* **Work instruction**: Repeat precisely the span of lines below that opens with the line containing "(forall a, ~ (dst" and closes with the line containing "rewrite !Z.add_0_r. apply put_word_eq.", both included.

(Collected data)
*** Begin section ***

(* ===== verification/SmemRep.v ===== *)
(** * The heap and its blocks

    The relation between a heap and a list of blocks that the operations keep: the words
    form the chain of the blocks, no two free blocks lie side by side, and the counters of
    the object agree.  The runs of [rt_smem_alloc], [rt_smem_free] and [rt_memcpy] under it. *)

From Stdlib Require Import ZArith Lia Bool.
From stdpp Require Import base tactics numbers list option.
From S2P Require Import Prelude Smem SmemChain SmemAlloc SmemFree.

Open Scope Z_scope.

Section rep.
Variables self0 base msz : Z.
Hypothesis G : geometry self0 base msz.
#[local] Abbreviation hend := (msz + 64).
#[local] Abbreviation tag := (tag self0).
#[local] Abbreviation chain := (chain self0 base msz).
#[local] Abbreviation st := (st self0 base msz).
#[local] Abbreviation is_off := (is_off msz).
#[local] Abbreviation is_word := (is_word base msz).
#[local] Abbreviation same_outside := (same_outside base).
#[local] Abbreviation used_same := (used_same base).

Definition rep (h : heap) (bs : list block) : Prop :=
  exists w m, h = st w (base + lowest bs) (used_sum bs) m (heap_lock h) /\ chain w bs /\ sep bs.

(** The data of the blocks in use but the one at [off0] is the same. *)
Definition others_same (w w' : Z -> Z) (bs : list block) (off0 : Z) : Prop :=
  forall off n a, used_at bs off n -> off <> off0 -> base + off + 64 <= a < base + off + n -> w' a = w a.

Lemma rep_chain h bs : rep h bs -> chain (words h) bs /\ sep bs.
Proof. by intros (w & m & -> & Hw & Hs). Qed.

Lemma rep_ok h bs : rep h bs -> Forall block_ok bs.
Proof. intros H. apply rep_chain in H as [(Hok & _) _]. done. Qed.

(** What the object of the heap says. *)
Lemma rep_object h bs :
  rep h bs -> self h = self0 /\ heap_ptr (small_mem h) = base /\ heap_end (small_mem h) = base + hend /\
  mem_size_aligned (small_mem h) = msz /\ (forall B (f : unit -> HM B), bind memory_object f h = f tt h).
Proof. by intros (w & m & -> & _). Qed.

(** The first block that fits, or NULL. *)
Lemma alloc_rep h bs size :
  rep h bs -> 0 < size <= 2 ^ 32 - 64 ->
  match alloc_blocks (block_size size) bs with
  | None => rt_smem_alloc size h = Ret (0, h)
  | Some (off, bs') => exists h', rt_smem_alloc size h = Ret (base + off + 64, h') /\ rep h' bs' /\
      used_same (words h) (words h') bs /\ heap_lock h' = heap_lock h
  end.
Proof.
  intros (w & m & E & Hw & Hsep) Hs. pose proof (alloc_run _ _ _ G bs size w m (heap_lock h) Hw Hs) as H.
  cbv zeta in H. rewrite <-E in H. unfold alloc_blocks.
  destruct (first_fit (block_size size) bs) as [[[p n] q]|] eqn:Ef; [|done].
  destruct H as (w' & Hrun & Hw' & Hsame). apply first_fit_Some in Ef as [-> _]. eexists. split; [exact Hrun|].
  split; [exists w'; eexists; split; [done|]; split; [done|by apply carve_sep]|]. split; [|done].
  assert (words h = w) as -> by (by rewrite E). destruct Hw as (Hok & _).
  apply (same_used base w w' p [(n, false)] q Hok); [by repeat constructor|]. cbn. by rewrite Z.add_0_r.
Qed.

(** The block in use at [off] becomes free. *)
Lemma free_rep h bs off n :
  rep h bs -> used_at bs off n ->
  exists h' bs', free_at off bs = Some bs' /\ rt_smem_free (base + off + 64) h = Ret (tt, h') /\ rep h' bs' /\
    others_same (words h) (words h') bs off /\ gone self0 base (words h') off /\ heap_lock h' = heap_lock h.
Proof.
  intros Hrep Hu. pose proof (rep_ok _ _ Hrep) as Hok. destruct Hrep as (w & m & E & Hw & Hsep).
  destruct (free_at_spec _ _ _ Hok Hsep Hu) as (bs' & Hf & Hsep' & _). destruct Hu as (p & q & -> & ->).
  destruct (free_run _ _ _ G p n q w m (heap_lock h) Hw Hsep) as (w' & Hrun & Hw' & Hs & Hg). rewrite <-E in Hrun.
  eexists _, bs'. split; [done|]. split; [exact Hrun|].
  rewrite free_at_joined in Hf by (by apply Forall_app in Hok as [? _]). injection Hf as <-.
  split; [by eexists w', _|]. split; [|done]. assert (words h = w) as -> by (by rewrite E).
  intros o j a Ha Hne Hr. apply (Hs o j); [|done]. by apply (used_replace p n true [(n, false)]); [cbn; lia|done|left].
Qed.

(** The data of a block is no part of the chain. *)
Lemma chain_data w w' p n q :
  chain w (p ++ (n, true) :: q) ->
  (forall a, ~ (base + extent p + 64 <= a < base + extent p + n) -> w' a = w a) -> chain w' (p ++ (n, true) :: q).
Proof.
  intros Hw H. destruct (chain_at _ _ _ _ _ _ _ _ Hw) as ((r & Hi1 & Hi2 & Hi3) & Ho & Ho2 & Hn & Hmn & Hend).
  apply (chain_replace self0 base msz w w' p n true [] [(n, true)] q (extent p)); cbn [extent]; rewrite ?Z.add_0_r; try done.
  - by repeat constructor.
  - intros a Ha Ha8. apply H. lia.
  - split; [|done]. unfold item. by rewrite !H by lia.
  - intros Hq. rewrite H by lia. destruct q as [|[j v] q]; [done|]. rewrite <-(chain_prev _ _ _ w p n true j v q Hw) at 2.
    rewrite extent_app. cbn [extent]. by rewrite Z.add_0_r.
Qed.

(** The words of a block's data can be read and written. *)
Lemma data_word w p n q i :
  chain w (p ++ (n, true) :: q) -> 0 <= i -> 64 + 4 * i + 4 <= n -> is_word (base + extent p + 64 + 4 * i).
Proof.
  intros Hw Hi Hn. destruct (chain_at _ _ _ _ _ _ _ _ Hw) as (_ & Ho & [Ho2 _] & _).
  pose proof (mod_64_4 _ (base_aligned _ _ _ G _ Ho)) as H4. destruct Ho as [Ho _]. split_and!; [lia|lia|].
  replace (base + extent p + 64 + 4 * i) with (base + extent p + (16 + i) * 4) by lia. by rewrite Z.mod_add.
Qed.

Lemma copy_run c dst src w l u m k :
  (forall i, 0 <= i < Z.of_nat c -> is_word (dst + 4 * i) /\ is_word (src + 4 * i)) ->
  dst + 4 * Z.of_nat c <= src \/ src + 4 * Z.of_nat c <= dst ->
  exists w', rt_memcpy c dst src (st w l u m k) = Ret (tt, st w' l u m k) /\
    (forall i, 0 <= i < Z.of_nat c -> w' (dst + 4 * i) = w (src + 4 * i)) /\
    (forall a, ~ (dst <= a < dst + 4 * Z.of_nat c) -> w' a = w a).
Proof.
  revert dst src w. induction c as [|c IH]; intros dst src w Hwd Hap; cbn [rt_memcpy].
  - exists w. split; [done|]. split; [intros i Hi; lia|done].
  - destruct (Hwd 0) as [Hd Hs]; [lia|]. rewrite !Z.add_0_r in Hd, Hs.
    rewrite (load_run _ _ _), (store_run _ _ _) by done.
    destruct (IH (dst + 4) (src + 4) (put_word dst (w src) w)) as (w' & Hrun & Hc & Ho); [|lia|].
    { intros i Hi. replace (dst + 4 + 4 * i) with (dst + 4 * (i + 1)) by lia.
      replace (src + 4 + 4 * i) with (src + 4 * (i + 1)) by lia. apply Hwd. lia. }
    exists w'. split; [done|]. split.
    + intros i Hi. destruct (Z.eq_dec i 0) as [->|Hne].
      * rewrite Ho by lia. rewrite !Z.add_0_r. apply put_word_eq.
      * replace (dst + 4 * i) with (dst + 4 + 4 * (i - 1)) by lia. rewrite Hc by lia. words. f_equal. lia.
    + intros a Ha. rewrite Ho by lia. words. done.
Qed.


(** *** Data *)

(** New words in the data of a block in use. *)
Lemma data_rep w w' m k bs off n :
  let h w := st w (base + lowest bs) (used_sum bs) m k in
  rep (h w) bs -> used_at bs off n ->
  (forall a, ~ (base + off + 64 <= a < base + off + n) -> w' a = w a) -> rep (h w') bs.
Proof.
  intros h Hrep (p & q & E & ->) Hout. pose proof (rep_chain _ _ Hrep) as [Hw Hsep]. cbn [words SmemChain.st h] in Hw.
  exists w', m. split; [done|]. split; [|done]. subst bs. by apply (chain_data w).
Qed.

Lemma used_disjoint bs off n off' n' :
  Forall block_ok bs -> used_at bs off n -> used_at bs off' n' -> off <> off' -> off' + n' <= off \/ off + n <= off'.
Proof.
  intros Hok (p & q & -> & ->) H' Hne. destruct (used_apart _ _ _ _ _ _ Hok H') as [?|[?|(? & _)]]; [lia..|done].
Qed.

Lemma used_word h bs off n i :
  rep h bs -> used_at bs off n -> 0 <= i -> 64 + 4 * i + 4 <= n -> is_word (base + off + 64 + 4 * i).
Proof. intros Hrep (p & q & -> & ->). apply rep_chain in Hrep as [Hw _]. by eapply data_word. Qed.

(** A client's read and write. *)
Lemma read_rep h bs off n i :
  rep h bs -> used_at bs off n -> 0 <= i -> 64 + 4 * i + 4 <= n ->
  load (base + off + 64 + 4 * i) h = Ret (words h (base + off + 64 + 4 * i), h).
Proof.
  intros Hrep Hu Hi Hn. pose proof (used_word _ _ _ _ _ Hrep Hu Hi Hn) as Hwd. destruct Hrep as (w & m & E & _).
  rewrite E at 1 3. rewrite <-(bind_ret_r (load _)), (load_run _ _ _) by done. by rewrite E.
Qed.

Lemma write_rep h bs off n i v :
  rep h bs -> used_at bs off n -> 0 <= i -> 64 + 4 * i + 4 <= n ->
  exists h', store (base + off + 64 + 4 * i) v h = Ret (tt, h') /\ rep h' bs /\
    words h' = put_word (base + off + 64 + 4 * i) v (words h) /\ heap_lock h' = heap_lock h.
Proof.
  intros Hrep Hu Hi Hn. pose proof (used_word _ _ _ _ _ Hrep Hu Hi Hn) as Hwd. pose proof Hrep as (w & m & E & _).
  rewrite E in Hrep |- *. rewrite <-(bind_ret_r (store _ _)), (store_run _ _ _) by done.
  eexists. split; [done|]. split; [|done]. eapply data_rep; [exact Hrep|exact Hu|]. intros a Ha. words. done.
Qed.

Lemma copy_rep h bs off n off' n' c :
  rep h bs -> used_at bs off n -> used_at bs off' n' -> off <> off' ->
  64 + 4 * Z.of_nat c <= n -> 64 + 4 * Z.of_nat c <= n' ->
  exists h', rt_memcpy c (base + off' + 64) (base + off + 64) h = Ret (tt, h') /\ rep h' bs /\
    (forall i, 0 <= i < Z.of_nat c -> words h' (base + off' + 64 + 4 * i) = words h (base + off + 64 + 4 * i)) /\
    others_same (words h) (words h') bs off' /\ heap_lock h' = heap_lock h.
Proof.
  intros Hrep Hu Hu' Hne Hn Hn'. pose proof (rep_ok _ _ Hrep) as Hok. pose proof Hrep as (w & m & E & _).
  pose proof (used_disjoint _ _ _ _ _ Hok Hu Hu' Hne) as Hd.
  pose proof (used_at_ok _ _ _ Hok Hu). pose proof (used_at_ok _ _ _ Hok Hu').
  destruct (copy_run c (base + off' + 64) (base + off + 64) w (base + lowest bs) (used_sum bs) m (heap_lock h))
    as (w' & Hrun & Hc & Ho); [|lia|].
  { intros i Hi. split; eapply used_word; try exact Hrep; eauto; lia. }
  rewrite <-E in Hrun. eexists. split; [exact Hrun|]. assert (Ew : words h = w) by (by rewrite E). rewrite Ew. split_and!.
  - rewrite E in Hrep. eapply data_rep; [exact Hrep|exact Hu'|]. intros a Ha. apply Ho. lia.
  - exact Hc.
  - intros o j a Hj Hno Ha. apply Ho. pose proof (used_disjoint _ _ _ _ _ Hok Hj Hu' Hno). lia.
  - done.
Qed.
End rep.

(** ** The start of the heap

    [rt_smem_init] and [rt_system_heap_init] leave one free block between the ends. *)

(** Where the object, the items and the end lie. *)
Definition heap_self (begin_addr : Z) : Z := RT_ALIGN begin_addr RT_ALIGN_SIZE.
Definition heap_base (begin_addr : Z) : Z := RT_ALIGN (u32 (heap_self begin_addr + sizeof_small_mem)) RT_ALIGN_SIZE.
Definition heap_room (begin_addr size : Z) : Z :=
  RT_ALIGN_DOWN (u32 (begin_addr + size)) RT_ALIGN_SIZE - heap_base begin_addr - 128.

Lemma align_up_bounds x :
  0 <= x <= 2 ^ 32 - 64 -> x <= RT_ALIGN x RT_ALIGN_SIZE < x + 64 /\ RT_ALIGN x RT_ALIGN_SIZE mod 64 = 0.
Proof.
  intros H. rewrite align_up_64, u32_small by (unfold is_u32; lia). rewrite Z.mul_comm, Z.mod_mul by lia.
  Z.div_mod_to_equations. lia.
Qed.

Lemma align_down_bounds x : x - 64 < RT_ALIGN_DOWN x RT_ALIGN_SIZE <= x /\ RT_ALIGN_DOWN x RT_ALIGN_SIZE mod 64 = 0.
Proof. rewrite align_down_64, Z.mul_comm, Z.mod_mul by lia. Z.div_mod_to_equations. lia. Qed.

Section init.
Variables begin_addr size : Z.
Hypothesis Hbegin : 0 < begin_addr.
Hypothesis Hsize : 512 <= size.
Hypothesis Hend : begin_addr + size < 2 ^ 32.
#[local] Abbreviation self0 := (heap_self begin_addr).
#[local] Abbreviation base := (heap_base begin_addr).
#[local] Abbreviation msz := (heap_room begin_addr size).

Lemma init_places :
  (begin_addr <= self0 < begin_addr + 64 /\ self0 + 60 <= base < self0 + 124 /\
   begin_addr + size - 64 < base + msz + 128 <= begin_addr + size) /\
  self0 mod 64 = 0 /\ base mod 64 = 0 /\ msz mod 64 = 0.
Proof.
  pose proof (align_down_bounds (u32 (begin_addr + size))) as [He Hem]. unfold heap_room.
  rewrite u32_small in * by (unfold is_u32; lia).
  destruct (align_up_bounds begin_addr ltac:(lia)) as [Hs Hsm]. fold self0 in Hs, Hsm.
  assert (Hb : base = RT_ALIGN (self0 + 60) RT_ALIGN_SIZE).
  { unfold heap_base. change sizeof_small_mem with 60. by rewrite u32_small by (unfold is_u32; lia). }
  destruct (align_up_bounds (self0 + 60) ltac:(lia)) as [Hbb Hbm]. rewrite <-Hb in Hbb, Hbm.
  split; [lia|]. split; [done|]. split; [done|].
  by rewrite Zminus_mod, (Zminus_mod (RT_ALIGN_DOWN _ _)), Hem, Hbm.
Qed.

Lemma init_geometry : geometry self0 base msz.
Proof. pose proof init_places as [? (? & ? & ?)]. unfold geometry. split_and!; (done || lia). Qed.

(** One free block is all there is. *)
Lemma init_run w :
  exists h, rt_smem_init begin_addr size w = Some h /\ rep self0 base msz h [(msz + 64, false)] /\ heap_lock h = 0.
Proof.
  pose proof init_places as [? (? & ? & Hm)]. pose proof init_geometry as G. unfold rt_smem_init.
  fold (heap_self begin_addr) (heap_base begin_addr). change sizeof_small_mem with 60. change SIZEOF_STRUCT_MEM with 64.
  set (e := RT_ALIGN_DOWN _ _). assert (He : e = base + msz + 128) by (unfold heap_room, e; lia). rewrite He.
  rewrite (u32_small (self0 + 60)) by (unfold is_u32; lia).
  destruct (Z.ltb_spec (2 * 64) (base + msz + 128)), (Z.leb_spec (self0 + 60) (base + msz + 128 - 2 * 64)); try lia. cbn [andb].
  replace (base + msz + 128 - base - 2 * 64) with msz by lia.
  rewrite (u32_small msz), (u32_small (msz + 64)), u32_small by (unfold is_u32; lia).
  change (Z.lor (Z.land self0 MEM_MASK) 0) with (Z.lor (Z.land self0 MEM_MASK) (Z.b2z false)).
  change (Z.lor (Z.land self0 MEM_MASK) 1) with (Z.lor (Z.land self0 MEM_MASK) (Z.b2z true)). rewrite !(mem_tag _ _ _ G).
  eexists. split; [done|]. split; [|done]. eexists _, 0. cbn [lowest used_sum heap_lock]. rewrite Z.add_0_r.
  split; [reflexivity|]. split; [|done].
  split; [|split].
  - repeat constructor; cbn; [lia|]. by rewrite Z.add_mod, Hm by lia.
  - split; words; done.
  - exists 0. cbn [seg]. rewrite !Z.add_0_l. split_and!; try done. unfold item. rewrite !Z.add_0_r. split_and!; words; done.
Qed.
End init.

*** End section ***

* **Task output**:
    (forall a, ~ (dst <= a < dst + 4 * Z.of_nat c) -> w' a = w a).
Proof.
  revert dst src w. induction c as [|c IH]; intros dst src w Hwd Hap; cbn [rt_memcpy].
  - exists w. split; [done|]. split; [intros i Hi; lia|done].
  - destruct (Hwd 0) as [Hd Hs]; [lia|]. rewrite !Z.add_0_r in Hd, Hs.
    rewrite (load_run _ _ _), (store_run _ _ _) by done.
    destruct (IH (dst + 4) (src + 4) (put_word dst (w src) w)) as (w' & Hrun & Hc & Ho); [|lia|].
    { intros i Hi. replace (dst + 4 + 4 * i) with (dst + 4 * (i + 1)) by lia.
      replace (src + 4 + 4 * i) with (src + 4 * (i + 1)) by lia. apply Hwd. lia. }
    exists w'. split; [done|]. split.
    + intros i Hi. destruct (Z.eq_dec i 0) as [->|Hne].
      * rewrite Ho by lia. rewrite !Z.add_0_r. apply put_word_eq.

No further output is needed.